Everything about the coming event felt wrong to her—not only because it was dangerous, but because the danger seemed almost too perfect. A packed palace. Nobles from across the world. Trade delegations. Public ceremony. Exactly the kind of setting where a single death could become a hundred deaths within minutes.
Luminara saw her still studying the routes.
"Something else troubles you."
Ahsoka looked up. "The timing."
Gree raised a brow. "The ball?"
She nodded. "If the attack's in two days, then whoever's planning it already knows the security shifts, the guest routes, maybe even where we're placing troops once the event starts."
Barriss crossed her arms lightly. "You think there's a leak."
Ahsoka hesitated. "I think it's possible."
Luminara's gaze lowered back to the table. "Then we proceed as though that possibility is real."
Gree didn't waste time with reaction. He simply turned toward one of the staff officers standing farther back in the room.
"I want outer and inner shift schedules rewritten before morning," he said. "Nothing leaves this room without my approval."

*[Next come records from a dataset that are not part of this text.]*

(** X3: a year that [_extract_year] returns is made of four characters, 19
    or 20 followed by two digits; it occurs in the date string, where it is
    neither preceded nor followed by a letter, a digit or an underscore.
    Without a date string, or with an empty one, there is no year. *)
Theorem extract_year_shape (date_string : option string) (year : string) :
  _extract_year date_string = Some year ->
  is_year year /\
  exists date pre post,
    date_string = Some date /\ date <> "" /\
    date = pre ++ year ++ post /\
    Re.word_before (last_char None pre) = false /\
    Re.word_after post = false.
Proof.
  unfold _extract_year. destruct date_string as [date|]; [|discriminate].
  destruct (is_empty date) eqn:E; [discriminate|].
  intros H. unfold Re.search in H. apply search_go_located in H.
  destruct H as (pre & post & prev1 & Heq & Hm).
  apply year_match_shape in Hm. destruct Hm as (Hy & Hb & Ha).
  split; [exact Hy|]. exists date, pre, post.
  repeat split; try assumption. now apply is_empty_false.
Qed.

Lemma extract_year_shape_witness :
  _extract_year (Some "Published March 2021") = Some "2021" /\ is_year "2021".
Proof.
  split; [reflexivity|].
  exact (proj1 (extract_year_shape (Some "Published March 2021") "2021" eq_refl)).
Defined.

(** *** Reference lists *)

(** The citation of a source in a style. *)
Definition format_source (style : CitationStyle) (source : SourceMetadata) : string :=
  match style with
  | APA => _format_apa_citation source
  | MLA => _format_mla_citation source
  | CHICAGO => _format_chicago_citation source
  | HARVARD => _format_harvard_citation source
  | IEEE => _format_ieee_citation source
  end.

Lemma format_citation_found (self : Manager) (source_id : string)
  (source : SourceMetadata) (style : CitationStyle) :
  dict_get (sources self) source_id = Some source ->
  format_citation self source_id style = format_source style source.
Proof. intros H. unfold format_citation. rewrite H. now destruct style. Qed.

Lemma reference_list_of_nodup (self : Manager) (style : CitationStyle) :
  NoDup (keys (sources self)) ->
  generate_reference_list self style
  = map (format_source style) (values (sources self)).
Proof.
  intros Hnodup.
  unfold generate_reference_list, values. rewrite map_map.
  apply map_ext_in. intros [id source] Hin. cbn [fst snd].
  apply format_citation_found. now apply dict_get_of_nodup.
Qed.

(** X4: in every manager that calls to [add_source] and [add_citation]
    produce, the reference list holds the citation of each registered
    source, once, in the order of registration; it has as many entries as
    there are sources and none of them comes from a failed lookup. *)
Theorem reference_list_of_reachable (env : Env) (self : Manager)
  (style : CitationStyle) :
  reachable env self ->
  generate_reference_list self style
  = map (format_source style) (values (sources self))
  /\ List.length (generate_reference_list self style) = List.length (sources self).
Proof.
  intros Hreach. apply reachable_nodup in Hreach.
  rewrite (reference_list_of_nodup self style Hreach).
  split; [reflexivity|]. unfold values. now rewrite !length_map.
Qed.
Lemma move_inv self r r' : move r r' → router_inv self r → router_inv self r'.
Proof.
  intros Hmove (Hself & Hhops & Hnbrs & Hempty).
  destruct Hmove as [b|now ip w Hip|ip|now ip|nbr w vector Hw|now];
    (split; [done|]); unfold addresses_ok; simpl.
  - done.
  - split; [by apply add_direct_hops_nonempty|]. split.
    + by rewrite lookup_insert_ne.
    + by apply add_direct_empty_hop_only_self.
  - split; [by apply purge_hop_hops_nonempty|]. split.
    + rewrite lookup_delete. by case_decide.
    + by apply purge_hop_empty_hop_only_self.
  - split; [done|]. split; [|done].
    unfold LinkTable.touch.
    destruct (LinkTable.nbrs (links r) !! ip) eqn:Hip; [|done]. simpl.
    rewrite lookup_insert_ne; [done|]. intros ->. by rewrite Hnbrs in Hip.
  - split; [by apply learn_neighbor_vector_hops_nonempty|]. split; [done|].
    apply learn_neighbor_vector_empty_hop_only_self; [|done].
    intros ->. apply weight_Some_nbrs in Hw as [? Hw]. by rewrite Hnbrs in Hw.
  - split; [by apply purge_all_hops_nonempty|]. split.
    + by apply remove_all_lookup_None.
    + by apply purge_all_empty_hop_only_self.
Qed.

Lemma rtc_move_inv self r r' :
  rtc move r r' → router_inv self r → router_inv self r'.
Proof. induction 1; eauto using move_inv. Qed.

Lemma step_inv self r r' :
  step json_dumps int r r' → router_inv self r → router_inv self r'.
Proof.
  intros [draws now cmd|draws now msg src_ip|now] Hinv.
  - destruct (exec_cmd_move draws now cmd r) as [->|Hmove]; [done|].
    by eapply move_inv.
  - eapply rtc_move_inv; [apply dispatch_move|done].
  - eapply move_inv; [apply update_tick_move|done].
Qed.

Lemma new_router_inv self period : router_inv self (new_router self period).
Proof.
  split; [done|]. split; [apply init_hops_nonempty|]. split; [done|].
  apply init_empty_hop_only_self.
Qed.

Lemma reachable_inv self period r :
  reachable json_dumps int self period r → router_inv self r.
Proof.
  unfold reachable. revert r.
  apply (rtc_ind_r (router_inv self)); [apply new_router_inv|].
  intros r r' _ Hstep Hinv. by eapply step_inv.
Qed.

(** ** C6 *)


Lemma next_hop_absent draw (routes : gmap string (Z * gset string)) dst :
  routes !! dst = None → RoutingTable.next_hop draw routes dst = Return None.
Proof. intros Hr. unfold RoutingTable.next_hop. by rewrite Hr. Qed.


(** ** C2 *)

(** C2: every operation of the routing table ([add_direct],
    [learn_neighbor_vector], [purge_hop]) keeps all hop sets non-empty: an
    operation that empties a hop set deletes the entry.  So every route has
    a non-empty hop set after any sequence of operations on the initial
    table, and in every state the router reaches through operator commands
    ([add], [del], ...), received messages and advertisement ticks. *)
Theorem hop_sets_never_empty :
  (∀ o routes, RoutingTable.hops_nonempty routes →
     RoutingTable.hops_nonempty (RoutingTable.apply o routes)) ∧
  (∀ my_ip ops,
     RoutingTable.hops_nonempty (RoutingTable.run ops (RoutingTable.init my_ip))) ∧
  (∀ self period r, reachable json_dumps int self period r →
     RoutingTable.hops_nonempty (rt r)).
Proof.
  split; [|split].
  - apply apply_hops_nonempty.
  - intros my_ip ops. apply run_hops_nonempty, init_hops_nonempty.
  - by intros self period r (_ & Hhops & _)%reachable_inv.
Qed.

End RouterFacts.

(** ** Concrete instances for the router *)


(** Node [A] has no link yet when an update arrives from [B]. *)
Lemma update_from_non_neighbor_witness :
  let r := new_router "A" 5 in
  let msg := Update "B" "A" {[ "X" := 3 ]} in
  LinkTable.nbrs (links r) !! "B" = None ∧
  msg_type msg = "update" ∧
  LinkTable.touch 7 "B" (links r) = links r ∧
  LinkTable.weight (links r) "B" = None ∧
  _dispatch render (0%nat, 0%nat) 7 msg "B" r = (Return tt, r, []).
Proof.
  intros r msg.
  assert (LinkTable.nbrs (links r) !! "B" = None) as Hnone by reflexivity.
  assert (msg_type msg = "update") as Htype by reflexivity.
  split; [exact Hnone|]. split; [exact Htype|].
  exact (update_from_non_neighbor render (0%nat, 0%nat) 7 msg "B" r Hnone Htype).
Defined.

(** The line [add B] lacks the weight. *)
Lemma exec_cmd_usage_witness :
  let r := new_router "A" 5 in
  let cmd := "add B" in
  split cmd !! 0%nat = Some "add" ∧
  ¬ ("add" = "add" ∧ length (split cmd) = 3%nat) ∧
  ¬ ("add" = "del" ∧ length (split cmd) = 2%nat) ∧
  ¬ ("add" = "trace" ∧ length (split cmd) = 2%nat) ∧
  "add" ≠ "quit" ∧ "add" ≠ "show" ∧
  _exec_cmd decimal (0%nat, 0%nat) 0 cmd r = (Return tt, r, [OutLine usage_hint]) ∧
  String.index 0 (String "010" "") usage_hint = None.
Proof.
  intros r cmd.
  assert (split cmd !! 0%nat = Some "add") as Hp0 by reflexivity.
  assert (¬ ("add" = "add" ∧ length (split cmd) = 3%nat)) as Hadd
    by (intros [_ Hlen]; vm_compute in Hlen; discriminate).
  assert (¬ ("add" = "del" ∧ length (split cmd) = 2%nat)) as Hdel
    by (intros [Hw _]; discriminate).
  assert (¬ ("add" = "trace" ∧ length (split cmd) = 2%nat)) as Htrace
    by (intros [Hw _]; discriminate).
  assert ("add" ≠ "quit") as Hquit by discriminate.
  assert ("add" ≠ "show") as Hshow by discriminate.
  repeat (split; [assumption|]).
  exact (exec_cmd_usage decimal (0%nat, 0%nat) 0 cmd "add" r
           Hp0 Hadd Hdel Htrace Hquit Hshow).
Defined.

(** Two lines that are no [add], [del], [trace] or [quit] command and do
    not print the usage hint: the empty line prints nothing, and [show]
    prints the routing table. *)
Lemma exec_cmd_usage_counterexample :
  let r := new_router "A" 5 in
  split "" = [] ∧ split "show" = ["show"] ∧
  _exec_cmd decimal (0%nat, 0%nat) 0 "" r = (Return tt, r, []) ∧
  _exec_cmd decimal (0%nat, 0%nat) 0 "show" r = (Return tt, r, [OutRoutes (rt r)]) ∧
  output_of (_exec_cmd decimal (0%nat, 0%nat) 0 "") r ≠ [OutLine usage_hint] ∧
  output_of (_exec_cmd decimal (0%nat, 0%nat) 0 "show") r ≠ [OutLine usage_hint].
Proof.
  intros r. split; [reflexivity|]. split; [reflexivity|].
  split; [apply exec_cmd_empty|].
  split; [by apply (exec_cmd_show decimal _ _ "show" [])|].
  split.
  - unfold output_of. by rewrite exec_cmd_empty.
  - unfold output_of.
    rewrite (exec_cmd_show decimal _ _ "show" []) by reflexivity. simpl.
    by intros [= ].
Qed.

(** An [add] whose weight is no number: [add B ten] raises [ValueError]. *)
Lemma exec_cmd_add_not_an_integer :
  let r := new_router "A" 5 in
  _exec_cmd decimal (0%nat, 0%nat) 0 "add B ten" r = (Raise ValueError, r, []).
Proof.
  intros r. by apply (exec_cmd_add_bad_weight decimal _ _ _ "B" "ten").
Qed.

(** * Further properties of the routing table *)

Section RoutingTableMore.
Import RoutingTable.
Implicit Types (routes : gmap string (Z * gset string)) (vector : gmap string Z).
Implicit Types (nbr dst h : string) (hops : gset string).

Lemma not_elem_of_remove h hops : h ∉ hops ∖ {[ h ]}.
Proof. rewrite elem_of_difference, elem_of_singleton. tauto. Qed.

Lemma remove_absent h hops : h ∉ hops → hops ∖ {[ h ]} = hops.
Proof.
  intros Hh. apply set_eq. intros x.
  rewrite elem_of_difference, elem_of_singleton. split; [tauto|].
  intros Hx. split; [done|]. by intros ->.
Qed.

Lemma purge_entry_absent h (e : Z * gset string) :
  h ∉ e.2 → purge_entry h e = Some e.
Proof. intros Hh. unfold purge_entry. by rewrite bool_decide_false. Qed.

Lemma purge_entry_Some h (e e' : Z * gset string) :
  purge_entry h e = Some e' →
  e'.1 = e.1 ∧ e'.2 = e.2 ∖ {[ h ]} ∧ h ∉ e'.2.
Proof.
  unfold purge_entry, drop_hop. repeat case_bool_decide; try done.
  - intros [= <-]. simpl. split; [done|]. split; [done|].
    apply not_elem_of_remove.
  - intros [= <-]. split; [done|]. split; [|done].
    by rewrite remove_absent.
Qed.

(** X1: what [purge_hop] does to each route.  A route that survives has
    its cost unchanged and its hop set without [h]; a route that did not
    go through [h] is kept as it is; a route whose only hop was [h] is
    deleted. *)
Theorem purge_hop_spec h routes :
  (∀ dst cost hops, purge_hop h routes !! dst = Some (cost, hops) →
     (h ∉ hops) ∧
     (∃ hops0, routes !! dst = Some (cost, hops0) ∧ hops = hops0 ∖ {[ h ]})) ∧
  (∀ dst cost hops, routes !! dst = Some (cost, hops) → h ∉ hops →
     purge_hop h routes !! dst = Some (cost, hops)) ∧
  (∀ dst cost, routes !! dst = Some (cost, {[ h ]}) →
     purge_hop h routes !! dst = None) ∧
  (∀ dst, routes !! dst = None → purge_hop h routes !! dst = None).
Proof.
  split; [|split; [|split]].
  - intros dst cost hops. rewrite purge_hop_lookup.
    destruct (routes !! dst) as [[c H]|]; [|done]. simpl.
    intros (Hc & HH & Hh)%purge_entry_Some. simpl in *. subst.
    split; [done|]. by exists H.
  - intros dst cost hops Hr Hh. rewrite purge_hop_lookup, Hr. simpl.
    by apply purge_entry_absent.
  - intros dst cost Hr. rewrite purge_hop_lookup, Hr. simpl.
    unfold purge_entry, drop_hop. simpl.
    rewrite bool_decide_true by (by apply elem_of_singleton).
    rewrite bool_decide_true; [done|]. apply set_eq. intros x.
    rewrite elem_of_difference, elem_of_singleton, elem_of_empty. tauto.
  - intros dst Hr. by rewrite purge_hop_lookup, Hr.
Qed.

(** X2: purging the same hop a second time changes nothing. *)
Theorem purge_hop_idempotent h routes :
  purge_hop h (purge_hop h routes) = purge_hop h routes.
Proof.
  apply map_eq. intros dst.
  rewrite (purge_hop_lookup h (purge_hop h routes)).
  destruct (purge_hop h routes !! dst) as [e'|] eqn:Hone; [|done]. simpl.
  rewrite purge_hop_lookup in Hone.
  destruct (routes !! dst) as [e|]; [|done]. simpl in Hone.
  apply purge_entry_Some in Hone as (_ & _ & Hh).
  by apply purge_entry_absent.
Qed.

Lemma purge_entry_closed h c H :
  purge_entry h (c, H) =
    if decide (h ∈ H ∧ H ∖ {[ h ]} = ∅) then None else Some (c, H ∖ {[ h ]}).
Proof.
  unfold purge_entry, drop_hop. simpl.
  case_bool_decide as Hh.
  - case_bool_decide as He.
    + by rewrite decide_True.
    + rewrite decide_False; [done|]. by intros [_ ?].
  - rewrite decide_False by (by intros [? _]). by rewrite remove_absent.
Qed.

#[local] Set Warnings "-clear-no-such-hyp".

Lemma purge_entry_comm a b (e : Z * gset string) :
  purge_entry a e ≫= purge_entry b = purge_entry b e ≫= purge_entry a.
Proof.
  destruct e as [c H]. rewrite !purge_entry_closed.
  assert (H ∖ {[ a ]} ∖ {[ b ]} = H ∖ {[ b ]} ∖ {[ a ]}) as Hswap.
  { apply set_eq. intros x. rewrite !elem_of_difference. tauto. }
  repeat case_decide; simpl; rewrite ?purge_entry_closed, ?Hswap;
    repeat case_decide; try done; exfalso;
    repeat match goal with
           | H : _ ∧ _ |- _ => destruct H
           | H : ¬ (_ ∧ _) |- _ => apply not_and_l in H
           | H : _ ∨ _ |- _ => destruct H
           end;
    set_solver.
Qed.

#[local] Set Warnings "clear-no-such-hyp".

(** X3: purging two hops gives the same table in either order. *)
Theorem purge_hop_comm a b routes :
  purge_hop a (purge_hop b routes) = purge_hop b (purge_hop a routes).
Proof.
  apply map_eq. intros dst. rewrite !purge_hop_lookup.
  destruct (routes !! dst) as [e|]; [|done]. simpl.
  symmetry. apply purge_entry_comm.
Qed.

(** X4: [next_hop] answers [None] when there is no route, a member of the
    route's hop set when there is one, and raises [IndexError] on a route
    whose hop set is empty. *)
Theorem next_hop_spec draw routes dst :
  match routes !! dst with
  | None => next_hop draw routes dst = Return None
  | Some (cost, hops) =>
      if decide (hops = ∅) then next_hop draw routes dst = Raise IndexError
      else ∃ h, h ∈ hops ∧ next_hop draw routes dst = Return (Some h)
  end.
Proof.
  unfold next_hop. destruct (routes !! dst) as [[cost hops]|]; [|done].
  case_decide as Hhops.
  - subst hops. by rewrite elements_empty.
  - destruct (choice_elem draw hops Hhops) as (h & -> & Hin). by exists h.
Qed.

(** X5: after [add_direct ip w] the distance to [ip] is [w], the vector
    exported to [ip] itself has no entry for [ip], and the vector exported
    to any other neighbor lists [ip] at cost [w]. *)
Theorem add_direct_export ip w routes :
  distance (add_direct ip w routes) ip = Some w ∧
  export (add_direct ip w routes) ip !! ip = None ∧
  (∀ N, N ≠ ip → export (add_direct ip w routes) N !! ip = Some w).
Proof.
  unfold distance, add_direct. rewrite lookup_insert_eq.
  split; [done|]. split.
  - rewrite export_lookup, lookup_insert_eq. simpl. unfold export_entry. simpl.
    rewrite bool_decide_false; [done|].
    intros Hnot. apply Hnot. by apply elem_of_singleton.
  - intros N HN. rewrite export_lookup, lookup_insert_eq. simpl.
    unfold export_entry. simpl.
    rewrite bool_decide_true; [done|]. by rewrite elem_of_singleton.
Qed.
Definition filter_expenses (category tag start_date end_date : pyval) : M string :=
  filtered_list <- read_expenses ;;
  filtered_list <-
    (if truthy category then
       cat_lower <- lift (py_strip_lower category) ;;
       ret (filter (fun exp => String.eqb (Expense.category exp) cat_lower) filtered_list)
     else ret filtered_list) ;;
  filtered_list <-
    (if truthy tag then
       tag_lower <- lift (py_strip_lower tag) ;;
       ret (filter (fun exp => existsb (String.eqb tag_lower) (Expense.tags exp)) filtered_list)
     else ret filtered_list) ;;
  filtered_list <-
    (if truthy start_date then
       start_date <- format_date start_date ;;
       ret (filter (fun exp => String.leb start_date (Expense.date exp)) filtered_list)
     else ret filtered_list) ;;
  filtered_list <-
    (if truthy end_date then
       end_date <- format_date end_date ;;
       ret (filter (fun exp => String.leb (Expense.date exp) end_date) filtered_list)
     else ret filtered_list) ;;
  print (LFilterResults (List.length filtered_list)) ;;;
  list_expenses (Some filtered_list) ;;;
  let total := PyFloat.sum (map Expense.amount filtered_list) in
  ret ("Filter complete. Found " ++ PyStr.of_Z (Z.of_nat (List.length filtered_list))
       ++ " expenses totaling $" ++ PyFloat.format_2f total ++ ".")%string.

(** A row of the DataFrame: the record and its date as a timestamp. *)
Definition dataframe := list (expense * Z).

Definition with_timestamp (e : expense) : option (expense * Z) :=
  match pd_to_datetime (Expense.date e) with
  | Some t => Some (e, t)
  | None => None
  end.

Fixpoint dropna_dates (l : list expense) : dataframe :=
  match l with
  | [] => []
  | e :: rest =>
      match with_timestamp e with
      | Some r => r :: dropna_dates rest
      | None => dropna_dates rest
      end
  end.

(** [create_dataframe()], always called without an argument here: the
    amounts are floats already, so [to_numeric] changes nothing and
    [dropna] removes the rows whose amount is NaN; then the rows whose
    date pandas cannot read are removed. *)
Definition create_dataframe : M (option dataframe) :=
  data <- read_expenses ;;
  match data with
  | [] => print LNoData ;;; ret None
  | _ =>
      let df := filter (fun e => negb (is_nan (Expense.amount e))) data in
      ret (Some (dropna_dates df))
  end.

(** [df.groupby(key)['amount']]: the groups in increasing key order,
    each with its amounts in row order. *)
Fixpoint group_insert {K} (ltb eqb : K -> K -> bool) (k : K) (v : float)
         (groups : list (K * list float)) : list (K * list float) :=
  match groups with
  | [] => [(k, [v])]
  | (k', vs) :: rest =>
      if eqb k k' then (k', (vs ++ [v])%list) :: rest
      else if ltb k k' then (k, [v]) :: groups
      else (k', vs) :: group_insert ltb eqb k v rest
  end.

Definition groupby_sum {K} (ltb eqb : K -> K -> bool) (rows : list (K * float))
  : list (K * float) :=
  map (fun g => (fst g, pd_sum (snd g)))
      (fold_left (fun groups r => group_insert ltb eqb (fst r) (snd r) groups) rows []).

(** The tools answer with text or with a figure. *)
Inductive tool_output :=
| OutStr (s : string)
| OutFig (f : figure).

Definition plot_category_distribution : M tool_output :=
  df <- create_dataframe ;;
  match df with
  | None | Some [] =>
      ret (OutStr "Not enough data to generate category distribution chart.")
  | Some rows =>
      let category_spending :=
        groupby_sum String.ltb String.eqb
          (map (fun r => (Expense.category (fst r), Expense.amount (fst r))) rows) in
      ret (OutFig (Pie category_spending))
  end.

Definition plot_spending_trend : M tool_output :=
  df <- create_dataframe ;;
  match df with
  | None | Some [] =>
      ret (OutStr "Not enough data to generate spending trend chart.")
  | Some rows =>
      let daily_spending :=
        groupby_sum Z.ltb Z.eqb
          (map (fun r => (snd r, Expense.amount (fst r))) rows) in
      ret (OutFig (Line daily_spending))
  end.

(** *** 4. Gemini agent logic *)

(** The value of [**kwargs]. *)
Definition kwargs := list (string * pyval).

Definition kwarg (args : kwargs) (name : string) : pyval :=
  match assoc name args with
  | Some v => v
  | None => PNone
  end.

Definition mem_str (s : string) (l : list string) : bool := existsb (String.eqb s) l.

(** [filter_expenses] called with the dict [args] unpacked: a keyword
    that is not a parameter is a TypeError; a parameter that is not given
    is None. *)
Definition call_filter_expenses (args : kwargs) : M tool_output :=
  if forallb (fun p => mem_str (fst p) ["category"; "tag"; "start_date"; "end_date"]) args
  then
    s <- filter_expenses (kwarg args "category") (kwarg args "tag")
                         (kwarg args "start_date") (kwarg args "end_date") ;;
    ret (OutStr s)
  else raise TypeError.

Definition TOOL_MAP : list (string * (kwargs -> M tool_output)) :=
  [ ("filter", call_filter_expenses);
    ("plot_distribution", fun _ => plot_category_distribution);
    ("plot_trend", fun _ => plot_spending_trend) ].

Definition nl : string := String (ascii_of_nat 10) EmptyString.

Definition endpoint (api_key : string) : string :=
  "https://generativelanguage.googleapis.com/v1beta/models/gemini-2.5-flash-preview-09-2025:generateContent?key="
  ++ api_key.

Definition expense_system_prompt : string :=
  "You are an expense parser. Your task is to extract all individual expenses from the user's "
  ++ "raw text input, even if the user provides a list (e.g., 'potatoes 2.50" ++ nl ++ "limes 3.32'). "
  ++ "For each item, determine the amount, a suitable financial category (e.g., Groceries, Transport, Bills), "
  ++ "a description, and the date (default to today if not provided). "
  ++ "ALWAYS respond with a JSON array that strictly matches the required schema. If no expenses are found, return an empty array.".

Definition intent_system_prompt : string :=
  "You are an intelligent data agent. Analyze the user's request and determine the user's intent: "
  ++ "'plot_distribution' (for pie/bar charts), 'plot_trend' (for line charts), 'filter' (for specific data requests), or 'none' (for greetings/other questions). "
  ++ "Extract any relevant parameters like category or dates. Respond ONLY with a single JSON object matching the required schema. Do not output any other text.".

(** [v['candidates'][0]['content']['parts'][0]['text']] *)
Definition candidate_text (v : pyval) : outcome pyval :=
  and_then (subscript v "candidates") (fun v1 =>
  and_then (subscript0 v1) (fun v2 =>
  and_then (subscript v2 "content") (fun v3 =>
  and_then (subscript v3 "parts") (fun v4 =>
  and_then (subscript0 v4) (fun v5 =>
  subscript v5 "text"))))).

Definition loads (s : string) : outcome pyval :=
  match json_loads s with
  | Some v => Ok v
  | None => Raise JSONDecodeError
  end.

(** One turn of the loop body: the four [item.get] and the call. *)
Definition add_item (item : pyval) : M expense :=
  amount <- lift (dict_get item "amount" PNone) ;;
  category <- lift (dict_get item "category" PNone) ;;
  description <- lift (dict_get item "description" PNone) ;;
  t <- today_str ;;
  date <- lift (dict_get item "date" (PStr t)) ;;
  add_expense amount category description date PNone.

Fixpoint add_items (items : list pyval) (parsed_count : Z) : M Z :=
  match items with
  | [] => ret parsed_count
  | item :: rest => add_item item ;;; add_items rest (parsed_count + 1)
  end.

Definition parse_expenses_via_gemini (user_prompt api_key : string)
  : M (option (list pyval) * string) :=
  if String.eqb api_key "" then ret (None, "API Key is missing.")
  else
    let payload := mk_request (endpoint api_key) user_prompt
                              (Some expense_system_prompt) (Some ExpenseArraySchema) in
    try_except
      (response <- requests_post payload ;;
       lift (raise_for_status response) ;;;
       result <- lift (response_json response) ;;
       raw <- lift (candidate_text result) ;;
       json_text <- lift (py_strip raw) ;;
       expenses_list <- lift (loads json_text) ;;
       match expenses_list with
       | PList items =>
           parsed_count <- add_items items 0 ;;
           ret (Some items,
                "Successfully parsed and added " ++ PyStr.of_Z parsed_count ++ " expenses.")
       | _ => ret (None, "⚠️ Gemini returned non-list JSON: " ++ json_text)
       end)
      (fun e =>
         print (LParseError e) ;;;
         ret (None, "An error occurred during parsing: " ++ str_exn e)).

Definition str_output (o : tool_output) : string :=
  match o with
  | OutStr s => s
  | OutFig f => str_figure f
  end.

Definition is_none (v : pyval) : bool :=
  match v with PNone => true | _ => false end.

(** [{k: v for k, v in d.items() if k != 'intent' and v is not None}] *)
Definition intent_args (intent_data : pyval) : outcome kwargs :=
  match intent_data with
  | PDict kv =>
      Ok (filter (fun p => negb (String.eqb (fst p) "intent") && negb (is_none (snd p))) kv)
  | _ => Raise AttributeError
  end.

The clone officer saluted and moved at once.
Ahsoka looked at Gree, then at Luminara. "So we're changing the plan already?"
Luminara's expression remained level. "No. We're making sure the enemy doesn't know what the plan is."
That answer sounded much more like something Anakin would have said than most of what Ahsoka had heard from her that day, though Luminara's delivery was cleaner, colder, more exact.
Interesting.
The discussion went on for some time after that, moving through possibilities one by one.
If the ball was a diversion, how quickly could the palace be sealed without inciting panic?
If the Queen refused to alter her public route, how many clones would be needed to harden it without making the city look occupied?
If the Prime Minister became a target during the ceremony, should he remain in the palace or be transferred to the capital building beforehand?
If the Senate delegation from the southern trade cities arrived with its own guards, how much of that security could be trusted?
No one in the room raised their voice.
No one wasted words.
But by the time the meeting finally began to break, Ahsoka could feel the tension hanging heavier than it had when they started.
Luminara rested both hands lightly against the edge of the holotable and looked at each of them in turn.
"We will assume the attack is real," she said. "We will assume it's timed to exploit ceremony and vanity. And we will assume that whatever our enemy intends, they have already begun preparing for it."
Gree nodded once. "The 41st will be ready."
Barriss inclined her head. "I'll stay in the palace district tonight and review the archive security."
Luminara turned to Ahsoka. "You're with me. We'll begin again with the Prime Minister in the morning."
Ahsoka nodded, though inwardly she was still wondering whether the Prime Minister's hospitality made him easier to trust… or easier to overlook.
Outside, beyond the walls of the operations chamber, Vel Astra kept glittering beautifully in the dark, already preparing for a celebration that more and more felt like an invitation to blood.
And somewhere in that city, whether hidden in silk or office robes or polished court manners, someone was waiting for the right moment to strike.